General information
- Type: Experimental aircraft
- National origin: United States
- Manufacturer: Gulfstream Aerospace
- Status: In development
- Number built: 0

= Gulfstream X-54 =

American supersonic research aircraft

The Gulfstream X-54 is a proposed research and demonstration aircraft, under development in the United States by Gulfstream Aerospace for NASA, that is planned for use in sonic boom and supersonic transport research.

==Design==
Initiated during 2008, the X-54 project is intended to produce an experimental aircraft capable of supersonic speeds with a formed sonic boom that is acoustically shaped to mitigate noise pollution. The X-54A is intended to demonstrate low-boom sonic effects in population impact studies in support of future supersonic transport design and regulation. Current regulations prohibit supersonic flight over land areas in the United States; the X-54 is part of NASA's efforts to have the regulations altered to allow for supersonic transports to be commercially viable.

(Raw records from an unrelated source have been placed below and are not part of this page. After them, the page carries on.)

(** Lines 53-71: the project directory is created, the files are written
    and the directory is measured.  The value is [projectSize]. *)
Definition stage_project (projectDir : string) (files : FileSet) : M Z :=
  logger Info "Iniciando criação do projeto" ;;
  FileSystem.ensureDirectory projectDir ;;
  writeFiles projectDir files ;;
  FileSystem.getDirectorySize projectDir.

(** Lines 72-80: the check of the staged size. *)
Definition check_project_size (projectSize : Z) : M unit :=
  c <- ask ;;
  (if projectSize >? maxProjectSize (config c) then
     throw (AppError ("Projeto muito grande: " ++ JsString.of_Z (megabytes projectSize)
                      ++ "MB. Máximo: "
                      ++ JsString.of_Z (megabytes (maxProjectSize (config c)))
                      ++ "MB") 413)
   else ret tt) ;;
  logger Info "Arquivos escritos, iniciando build".

(** Lines 82-109: the build and the success response.  Line 83,
    [await runBuild(projectDir, id)], evaluates the two arguments before the
    call; [runBuild] has one parameter. *)
Definition run_and_respond (req : Request) (startTime : Z)
    (projectId projectDir : string) (fileCount projectSize : Z) : M Reply :=
  resolveIdentifier "projectDir" ;;
  resolveIdentifier "id" ;;
  buildResult <- BuildService.runBuild projectDir ;;
  let previewUrl :=
    protocol req ++ "://" ++ host req ++ "/preview/" ++ projectId ++ "/"
    ++ BuildService.distDir buildResult ++ "/" in
  finished <- now ;;
  let duration := finished - startTime in
  logger Info "Build concluído com sucesso" ;;
  ret (Json (mkBuildData projectId previewUrl
               (BuildService.projectType buildResult) duration fileCount
               (megabytes projectSize))).

(** Lines 53-109: the [try] block from the point where [projectId] and
    [projectDir] are assigned. *)
Definition build_project (req : Request) (startTime : Z)
    (projectId projectDir : string) (files : FileSet) (fileCount : Z)
  : M Reply :=
  projectSize <- stage_project projectDir files ;;
  check_project_size projectSize ;;
  run_and_respond req startTime projectId projectDir fileCount projectSize.

(** The writes of line 65 that the [try] block, started in a given world,
    leaves in flight when it throws: those [Promise.all] was still waiting
    for when one of them was rejected.  An error thrown before line 63 or
    after line 68 leaves none. *)
Definition leftInFlight (projectDir : string) (files : FileSet)
  : Ctx -> World -> list InFlight :=
  fun c w =>
    match (logger Info "Iniciando criação do projeto" ;;
           FileSystem.ensureDirectory projectDir ;;
           Promise_all (startWrites projectDir files)) c w with
    | (Return (inl (_, inFlight)), _) => inFlight
    | _ => []
    end.
(** The loop over [latest_milestone.responses.all()]: each row is saved
    again with [pk = None], the new milestone and the new user; its other
    columns stay. *)
Fixpoint copy_responses (user : pk) (milestone : Milestone)
    (source : list Response) : M unit :=
  match source with
  | [] => ret tt
  | response :: rest =>
      insert_response user (response_take response) (milestone_id milestone)
        (response_sentence response) ;;;
      copy_responses user milestone rest
  end.

(** [create(self, validated_data)], with [self.context['request'].user] and
    the clock passed in. *)
Definition create (user : pk) (now : datetime)
    (validated_data : ValidatedData) : M Take :=
  db <- get ;;
  match latest_milestone db validated_data with
  | Some latest =>
      take <- insert_take user (vd_article validated_data)
                (vd_question validated_data) (vd_removed_at validated_data) ;;
      milestone <- insert_milestone user (take_id take)
                     (milestone_found latest) (Some (milestone_id latest))
                     now ;;
      db' <- get ;;
      copy_responses user milestone
        (Resolver.milestone_responses db' latest) ;;;
      ret take
  | None =>
      take <- insert_take user (vd_article validated_data)
                (vd_question validated_data) (vd_removed_at validated_data) ;;
      insert_milestone user (take_id take) None None now ;;;
      ret take
  end.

NASA's X-54 project is intended to continue the research objectives of the DARPA Quiet Supersonic Aircraft, and is intended to demonstrate low-boom technologies and methods validated by projects such as the NASA Quietspike project, the Shaped Sonic Boom Demonstrator, FaINT Project, and WSPR Project. The X-54 will be designed from the ground up to incorporate all the technology and lessons learned from this combined NASA research spanning several decades into a viable aircraft capable of producing under 75 pdB on the ground while cruising over 1.4 Mach above
50000 ft. The X-54 aircraft will demonstrate low-noise supersonic flight for use in community base testing to provide research data to reform domestic and international regulations on supersonic over-land flight.

==Development==

The X-54A was reported as being developed by Gulfstream Aerospace and is intended to be powered by two Rolls-Royce Tay turbofan engines. The X-54A may be connected to Gulfstream's "Sonic Whisper" program, trademarked in 2005 as an aircraft design to "reduce boom intensities during supersonic flight"; besides Gulfstream, Lockheed Martin and Boeing have also produced viable designs for commercial supersonic aircraft and all three companies are thought to be contenders in a competition for the X-54 demonstrator aircraft, however as of 2012 NASA lacked the funds to progress the project.

Although Gulfstream has made little comment about the X-54A project, at the 2008 National Business Aviation Association convention a Gulfstream executive stated that Gulfstream's work on advanced technologies for supersonic flight had been ongoing "for some time" and that a "complete airplane designed for low [sonic] boom" would possibly "have X-54 painted on the side of it". The designation "X-54A" was issued during 2008, but NASA stated it was considered a "placeholder" and was not actively cooperating with Gulfstream on the project.

As of late 2012 there were indications that Gulfstream was close to announcing the design of a quiet supersonic business jet. In November 2012, a patent showing a supersonic jet aircraft configuration was granted to Gulfstream.

As of late 2013, according to Gulfstream senior VP marketing and sales Scott Neal, “In order to make the market viable for supersonics you have to make it feasible to fly overland faster than sound – which is currently against the law. We don't think there is a viable market until you change that”.